Young Labour National Committee will lead Young Labour. The committee is growing, with an under 19s rep, an international rep and two ordinary reps all being elected at Young Labour conference. Just like the Chair of the Young Fabians, the Chair of Co-op Party Youth will sit on the committee and in light of the larger committee; an extra trade union place will be created. Also, it will no longer be a requirement to be on the committee in order to stand for election as chair.
Some of Young Labour’s best work is done at a local and regional level and in order to reflect this, the role of regional rep and of youth rep on the regional boards should work with local Young Labour groups in order to encourage activity and engage with new members. Both of these positions will be elected at the same time by an OMOV ballot of young members in the region, with one position being reserved for a woman. The reserved position will of course switch each term.
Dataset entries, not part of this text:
(** * github-telegram-bot: event ingestion, novelty detection and deduplication

    A shallow embedding of the Go packages [internal/storage] (the
    [event_records] ledger), [internal/github] (webhook handler and poller)
    and [internal/notifier] (fan-out), with the properties of the
    specification stated over it.

    Conventions.
    - Go [string] and [[]byte] are [string]; Go [int] and [int64] are [Z].
    - [time.Time] is an instant counted in nanoseconds from the Unix epoch;
      the zero [time.Time] is January 1 of year 1.
    - The SQLite database, the Telegram API, the buffered event channel and
      the logger are the fields of one [World]; every method is a function
      in the monad [M] over it.  Storage and Telegram calls fail according
      to a fault schedule carried by the world, so that every theorem
      quantified over worlds covers every pattern of failures.
    - A Go panic (slice bounds out of range) aborts the computation and
      leaves the world as it was at that point.
    - Only [Warn] and [Error] log lines are kept; [Debug] and [Info] lines
      carry no information the properties use.
    - The context of the poller is taken as not cancelled, and HTTP timeouts
      surface as failed API calls. *)

From Stdlib Require Import ZArith String Ascii List DecimalString Lia.
From stdpp Require Import gmap strings list.
Import ListNotations.

Local Open Scope string_scope.
Local Open Scope Z_scope.
Local Open Scope list_scope.

#[local] Set Warnings "-clear-no-such-hyp".

(** ** Strings and formatting *)

(** [fmt.Sprintf("%d", n)] for a Go [int]. *)
Definition itoa (n : Z) : string := NilZero.string_of_int (Z.to_int n).

(** [strings.HasPrefix(s, p)]. *)
Definition HasPrefix (s p : string) : bool := String.prefix p s.

(** [s[n:]] for [n <= len(s)]. *)
Definition sliceFrom (n : nat) (s : string) : string :=
  String.substring n (String.length s - n) s.

(** ** Time *)

Definition Time := Z.

(** The zero value of [time.Time] (0001-01-01T00:00:00Z). *)
Definition zeroTime : Time := -62135596800000000000.

Definition IsZero (t : Time) : bool := t =? zeroTime.
Definition Before (t u : Time) : bool := t <? u.
Definition After (t u : Time) : bool := t >? u.

(** ** Normalized event model ([internal/github/events.go]) *)

Record UserInfo := mkUserInfo {
  Login : string;
  AvatarURL : string;
  UserURL : string
}.

Record CommitInfo := mkCommitInfo {
  SHA : string;
  Message : string;
  CommitAuthor : UserInfo;
  CommitURL : string;
  Added : list string;
  Removed : list string;
  Modified : list string
}.

Record BranchInfo := mkBranchInfo {
  BranchRef : string;
  BranchSHA : string
}.

Record PushEvent := mkPushEvent {
  PushRef : string;
  PushBefore : string;
  PushAfter : string;
  PushCommits : list CommitInfo;
  Pusher : UserInfo;
  Compare : string
}.

Record ReleaseEvent := mkReleaseEvent {
  RelAction : string;
  TagName : string;
  RelName : string;
  RelBody : string;
  Draft : bool;
  Prerelease : bool;
  RelURL : string;
  RelAuthor : UserInfo
}.

Record IssueEvent := mkIssueEvent {
  IssAction : string;
  IssNumber : Z;
  IssTitle : string;
  IssBody : string;
  IssState : string;
  IssURL : string;
  IssUser : UserInfo;
  IssLabels : list string;
  IssAssignee : option UserInfo
}.

Record PullRequestEvent := mkPullRequestEvent {
  PRAction : string;
  PRNumber : Z;
  PRTitle : string;
  PRBody : string;
  PRState : string;
  PRURL : string;
  PRUser : UserInfo;
  PRMerged : bool;
  PRMergedBy : option UserInfo;
  PRBase : BranchInfo;
  PRHead : BranchInfo;
  PRAdditions : Z;
  PRDeletions : Z;
  PRCommits : Z
}.

(** The [Payload interface{}] of a [WebhookEvent]: the four pointer types the
    program ever stores in it. *)
Inductive Payload :=
| PPush (e : PushEvent)
| PRelease (e : ReleaseEvent)
| PIssue (e : IssueEvent)
| PPullRequest (e : PullRequestEvent).

Record WebhookEvent := mkWebhookEvent {
  Type_ : string;
  RepoOwner : string;
  RepoName : string;
  EvPayload : Payload
}.

(** ** Storage model ([internal/storage]) *)

(** A row of [event_records], restricted to the columns of its UNIQUE
    constraint: (repo_owner, repo_name, event_type, event_id). *)
Definition Key : Type := string * string * string * string.

Record Subscription := mkSubscription {
  ChatID : Z;
  SubRepoOwner : string;
  SubRepoName : string;
  Events : string
}.

(** Calls on the collaborators, in the order they happened. *)
Inductive Effect :=
| Select (err : bool)
| Lookup (k : Key) (err : bool)
| Insert (k : Key) (err : bool)
| Enqueued (e : WebhookEvent)
| Dropped (e : WebhookEvent)
| Delivered (chat : Z) (msg : string)
| DeliveryFailed (chat : Z) (msg : string)
| Warned (msg : string)
| Errored (msg : string).

Record World := mkWorld {
  records : gset Key;
  subscriptions : list Subscription;
  dbFaults : list bool;
  eventsCh : list WebhookEvent;
  chanCap : nat;
  tgFaults : list bool;
  history : list Effect
}.

(** ** The monad of methods *)

Definition M (A : Type) : Type := World -> option A * World.

Definition ret {A} (a : A) : M A := fun w => (Some a, w).

Definition bind {A B} (m : M A) (f : A -> M B) : M B :=
  fun w => match m w with
           | (Some a, w') => f a w'
           | (None, w') => (None, w')
           end.

Definition panic {A} : M A := fun w => (None, w).

Notation "x <- m ;; k" := (bind m (fun x => k))
  (at level 100, m at next level, right associativity).
Notation "m ;;; k" := (bind m (fun _ => k))
  (at level 100, right associativity).

Definition exec {A} (m : M A) (w : World) : World := snd (m w).
Definition result {A} (m : M A) (w : World) : option A := fst (m w).

(** [for _, x := range l { body }]. *)
Fixpoint forM_ {A} (l : list A) (body : A -> M unit) : M unit :=
  match l with
  | [] => ret tt
  | x :: l' => body x ;;; forM_ l' body
  end.

Definition record (e : Effect) : M unit :=
  fun w => (Some tt,
            mkWorld (records w) (subscriptions w) (dbFaults w) (eventsCh w)
                    (chanCap w) (tgFaults w) (history w ++ [e])).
Young Labour groups across the country should now receive greater support from the regional offices with a member of staff in each office being responsible for helping Young Labour operate. Links between Young Labour groups and local trade union youth sections will be encouraged and a full plan for cooperation and cross movement involvement between Young Labour and trade unions will be drawn up.
All of these things are not a shopping list, they are not demands or wishes, they are the concrete successes of the work that young members right across the country have done by helping to make the Refounding Labour process work for them. Now is the time for us all to put these things into action. It is time to look forward with a positive attitude and work to make Young Labour a movement of our own and of which the party can be proud. Ed Miliband needs Young Labour to be at the forefront of Labour’s new generation so that soon he can win in order to protect Britain’s next generation.